Singapore’s High Court has overturned a ruling that acquitted pro-democracy activists charged with participating in an illegal march in 2007. The original ruling was a rare legal victory for the city state’s democrats.
The High Court today ordered the district court which made the acquittal to sentence the five activists, who include members of the opposition Singapore Democratic Party (SDP).
The “evidence on record shows that the respondents had a political purpose for what they called a ‘walk’”, said the High Court judge.
The district judge had ruled that as the five had walked ‘casually’, often singly, on pedestrian sidewalks, and stopped for toilet breaks and to distribute pamphlets, the walk did not constitute a ‘procession’, nor did it “cause inconvenience to the public, affect traffic flow or make noise which disturbed the public peace”.
Chee Siok Chin, one of the five activists involved and an SDP member, told AFP she was surprised by the judgment.
“I think the impact, frankly speaking, is not on us. It’s on the judiciary,” she said. As AFP notes:
Last year’s acquittal had been a rare legal victory for Singapore’s small group of pro-democracy activists who had in the past been jailed or fined for flouting the city-state’s strict laws on public assembly.
The five defendants had been charged for walking together wearing T-shirts with the words “Democracy Now” and “Freedom Now” in order to circumvent a law that barred public assemblies of more than four people without a police permit.

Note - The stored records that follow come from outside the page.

(** * The Librarian Game: books and shelves

    A shallow embedding of the two game entities of the repository,
    [Book] (src/game/entities/Book.js) and [Shelf], and the properties of
    their slot allocator and per-frame physics.

    Conventions of the embedding.
    - JavaScript objects live in a store indexed by references; a field that
      holds an object ([book.shelf], [shelf.books[i]], [book.holder]) holds a
      reference.  [null] is [None].
    - JavaScript numbers are idealised as exact rationals in canonical form
      ([Qc]), so that equality of numbers is Leibniz equality.  Rounding,
      NaN and the infinities of IEEE doubles are outside the model.
    - [Math.random()] reads the next value of an explicit stream of draws.
    - Drawing on the canvas context is output only and is not modelled; the
      fields a render pass writes are. *)

From Stdlib Require Import ZArith QArith Qcanon Qcabs Qround Lia Lqa.
From stdpp Require Import base tactics option numbers list functions strings.

Local Open Scope Qc_scope.

(** ** Numbers *)

Module Num.

(** A decimal literal [n/d]. *)
Definition frac (n : Z) (d : positive) : Qc := Q2Qc (n # d).

Definition ofZ (n : Z) : Qc := Q2Qc (n # 1).
Definition ofNat (n : nat) : Qc := ofZ (Z.of_nat n).

(** [a < b], [a <= b], [a >= b] as the booleans the source branches on. *)
Definition ltb (a b : Qc) : bool :=
  match a ?= b with Lt => true | _ => false end.
Definition leb (a b : Qc) : bool :=
  match a ?= b with Gt => false | _ => true end.
Definition gtb (a b : Qc) : bool := ltb b a.
Definition geb (a b : Qc) : bool := leb b a.

(** [Math.abs] *)
Definition abs (a : Qc) : Qc := Qcabs a.

(** [Math.floor] *)
Definition floor (a : Qc) : Z := Qfloor a.

End Num.

(** ** The random source *)

Module Random.

(** The ambient generator: the values [Math.random()] will return, and how
    many of them have been consumed. *)
Record t := mk { draws : nat -> Qc; cursor : nat }.

(** [Math.random()] *)
Definition next (g : t) : Qc * t :=
  (draws g (cursor g), mk (draws g) (S (cursor g))).

(** [Math.random()] returns a number in [0, 1). *)
Definition ok (g : t) : Prop := forall n, 0 <= draws g n /\ draws g n < 1.

Definition const (r : Qc) : t := mk (fun _ => r) 0.

End Random.

(** References into the object store. *)
Definition BookRef := nat.
Definition ShelfRef := nat.
Definition HolderRef := nat.

(** ** Entity *)

Module Entity.

(** Modelled from the spec: the entity base class (Entity.js) is not among
    the sources.  It provides [x, y, width, height, vx, vy, visible] and
    [getCenterX/Y()]; [super(x, y, w, h)] is taken to start at rest and
    visible. *)
Record t := mk {
  x : Qc; y : Qc; width : Qc; height : Qc;
  vx : Qc; vy : Qc; visible : bool }.

Definition new (px py w h : Qc) : t := mk px py w h 0 0 true.

Definition set_x (v : Qc) (e : t) : t :=
  mk v (y e) (width e) (height e) (vx e) (vy e) (visible e).
Definition set_y (v : Qc) (e : t) : t :=
  mk (x e) v (width e) (height e) (vx e) (vy e) (visible e).
Definition set_vx (v : Qc) (e : t) : t :=
  mk (x e) (y e) (width e) (height e) v (vy e) (visible e).
Definition set_vy (v : Qc) (e : t) : t :=
  mk (x e) (y e) (width e) (height e) (vx e) v (visible e).

End Entity.

(** ** The state a frame is run against *)

(** [game.stateManager.currentState]: the play state exposes the player's
    carried books and the shelves.  [Book.update] reads only the entity part
    (bounding box) of each shelf, so the shelves are listed by it. *)
Record Player := { carriedBooks : list BookRef }.
Record PlayState := { player : option Player; shelves : option (list Entity.t) }.

(** ** Book *)

Module Book.

(** The fields of a [Book] that its methods read or write.  The bounding
    box, position and velocity are inherited from [Entity].  [glowCanvas]
    records whether the cached glow image exists. *)
Record t := mk {
  base : Entity.t;
  color : string;
  isHeld : bool;
  isShelved : bool;
  holder : option HolderRef;
  shelf : option ShelfRef;
  friction : Qc;
  bounceDecay : Qc;
  gravity : Qc;
  rotation : Qc;
  rotationSpeed : Qc;
  sparkleTimer : Qc;
  glowIntensity : Qc;
  glowDirection : Qc;
  glowCanvas : bool;
  glowNeedsUpdate : bool }.

(** [constructor(game, x, y, color)] *)
Definition new (px py : Qc) (c : string) : t :=
  {| base := Entity.new px py (Num.ofZ 16) (Num.ofZ 20);
     color := c;
     isHeld := false;
     isShelved := false;
     holder := None;
     shelf := None;
     friction := Num.frac 9 10;
     bounceDecay := Num.frac 7 10;
     gravity := 0;
     rotation := 0;
     rotationSpeed := 0;
     sparkleTimer := 0;
     glowIntensity := 0;
     glowDirection := 1;
     glowCanvas := false;
     glowNeedsUpdate := true |}.

Definition x (b : t) : Qc := Entity.x (base b).
Definition y (b : t) : Qc := Entity.y (base b).
Definition width (b : t) : Qc := Entity.width (base b).
Definition height (b : t) : Qc := Entity.height (base b).
Definition vx (b : t) : Qc := Entity.vx (base b).
Definition vy (b : t) : Qc := Entity.vy (base b).
Definition visible (b : t) : bool := Entity.visible (base b).

(** Field assignments [this.f = v]. *)
Definition set_base (e : Entity.t) (b : t) : t :=
  mk e (color b) (isHeld b) (isShelved b) (holder b) (shelf b)
     (friction b) (bounceDecay b) (gravity b) (rotation b) (rotationSpeed b)
     (sparkleTimer b) (glowIntensity b) (glowDirection b) (glowCanvas b)
     (glowNeedsUpdate b).
Definition set_x (v : Qc) (b : t) : t := set_base (Entity.set_x v (base b)) b.
Definition set_y (v : Qc) (b : t) : t := set_base (Entity.set_y v (base b)) b.
Definition set_vx (v : Qc) (b : t) : t := set_base (Entity.set_vx v (base b)) b.
Definition set_vy (v : Qc) (b : t) : t := set_base (Entity.set_vy v (base b)) b.
Definition set_isHeld (v : bool) (b : t) : t :=
  mk (base b) (color b) v (isShelved b) (holder b) (shelf b)
     (friction b) (bounceDecay b) (gravity b) (rotation b) (rotationSpeed b)
     (sparkleTimer b) (glowIntensity b) (glowDirection b) (glowCanvas b)
     (glowNeedsUpdate b).
Definition set_isShelved (v : bool) (b : t) : t :=
  mk (base b) (color b) (isHeld b) v (holder b) (shelf b)
     (friction b) (bounceDecay b) (gravity b) (rotation b) (rotationSpeed b)
     (sparkleTimer b) (glowIntensity b) (glowDirection b) (glowCanvas b)
     (glowNeedsUpdate b).
Definition set_holder (v : option HolderRef) (b : t) : t :=
  mk (base b) (color b) (isHeld b) (isShelved b) v (shelf b)
     (friction b) (bounceDecay b) (gravity b) (rotation b) (rotationSpeed b)
     (sparkleTimer b) (glowIntensity b) (glowDirection b) (glowCanvas b)
     (glowNeedsUpdate b).
Definition set_shelf (v : option ShelfRef) (b : t) : t :=
  mk (base b) (color b) (isHeld b) (isShelved b) (holder b) v
     (friction b) (bounceDecay b) (gravity b) (rotation b) (rotationSpeed b)
     (sparkleTimer b) (glowIntensity b) (glowDirection b) (glowCanvas b)
     (glowNeedsUpdate b).
Definition set_rotation (v : Qc) (b : t) : t :=
  mk (base b) (color b) (isHeld b) (isShelved b) (holder b) (shelf b)
     (friction b) (bounceDecay b) (gravity b) v (rotationSpeed b)
     (sparkleTimer b) (glowIntensity b) (glowDirection b) (glowCanvas b)
     (glowNeedsUpdate b).
Definition set_rotationSpeed (v : Qc) (b : t) : t :=
  mk (base b) (color b) (isHeld b) (isShelved b) (holder b) (shelf b)
     (friction b) (bounceDecay b) (gravity b) (rotation b) v
     (sparkleTimer b) (glowIntensity b) (glowDirection b) (glowCanvas b)
     (glowNeedsUpdate b).
Definition set_sparkleTimer (v : Qc) (b : t) : t :=
  mk (base b) (color b) (isHeld b) (isShelved b) (holder b) (shelf b)
     (friction b) (bounceDecay b) (gravity b) (rotation b) (rotationSpeed b)
     v (glowIntensity b) (glowDirection b) (glowCanvas b)
     (glowNeedsUpdate b).
Definition set_glowIntensity (v : Qc) (b : t) : t :=
  mk (base b) (color b) (isHeld b) (isShelved b) (holder b) (shelf b)
     (friction b) (bounceDecay b) (gravity b) (rotation b) (rotationSpeed b)
     (sparkleTimer b) v (glowDirection b) (glowCanvas b)
     (glowNeedsUpdate b).
Definition set_glowDirection (v : Qc) (b : t) : t :=
  mk (base b) (color b) (isHeld b) (isShelved b) (holder b) (shelf b)
     (friction b) (bounceDecay b) (gravity b) (rotation b) (rotationSpeed b)
     (sparkleTimer b) (glowIntensity b) v (glowCanvas b)
     (glowNeedsUpdate b).
Definition set_glowCanvas (v : bool) (b : t) : t :=
  mk (base b) (color b) (isHeld b) (isShelved b) (holder b) (shelf b)
     (friction b) (bounceDecay b) (gravity b) (rotation b) (rotationSpeed b)
     (sparkleTimer b) (glowIntensity b) (glowDirection b) v
     (glowNeedsUpdate b).
Definition set_glowNeedsUpdate (v : bool) (b : t) : t :=
  mk (base b) (color b) (isHeld b) (isShelved b) (holder b) (shelf b)
     (friction b) (bounceDecay b) (gravity b) (rotation b) (rotationSpeed b)
     (sparkleTimer b) (glowIntensity b) (glowDirection b) (glowCanvas b)
     v.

The city state’s democrats are regularly harassed and prosecuted, often for misdemeanours. But they are also notoriously fractious and some activists this week registered a new political party – the United Singapore Democrats (USD). At least four of its leaders were formerly associated with the Singapore Democratic Party. The development has dismayed some observers:
Unless the opposition unite, pool their limited resources together and come under a common umbrella like the Singapore Democratic Alliance to contest the next election, it will be impossible for it to challenge the PAP juggernaut with its well-oiled grassroots machinery.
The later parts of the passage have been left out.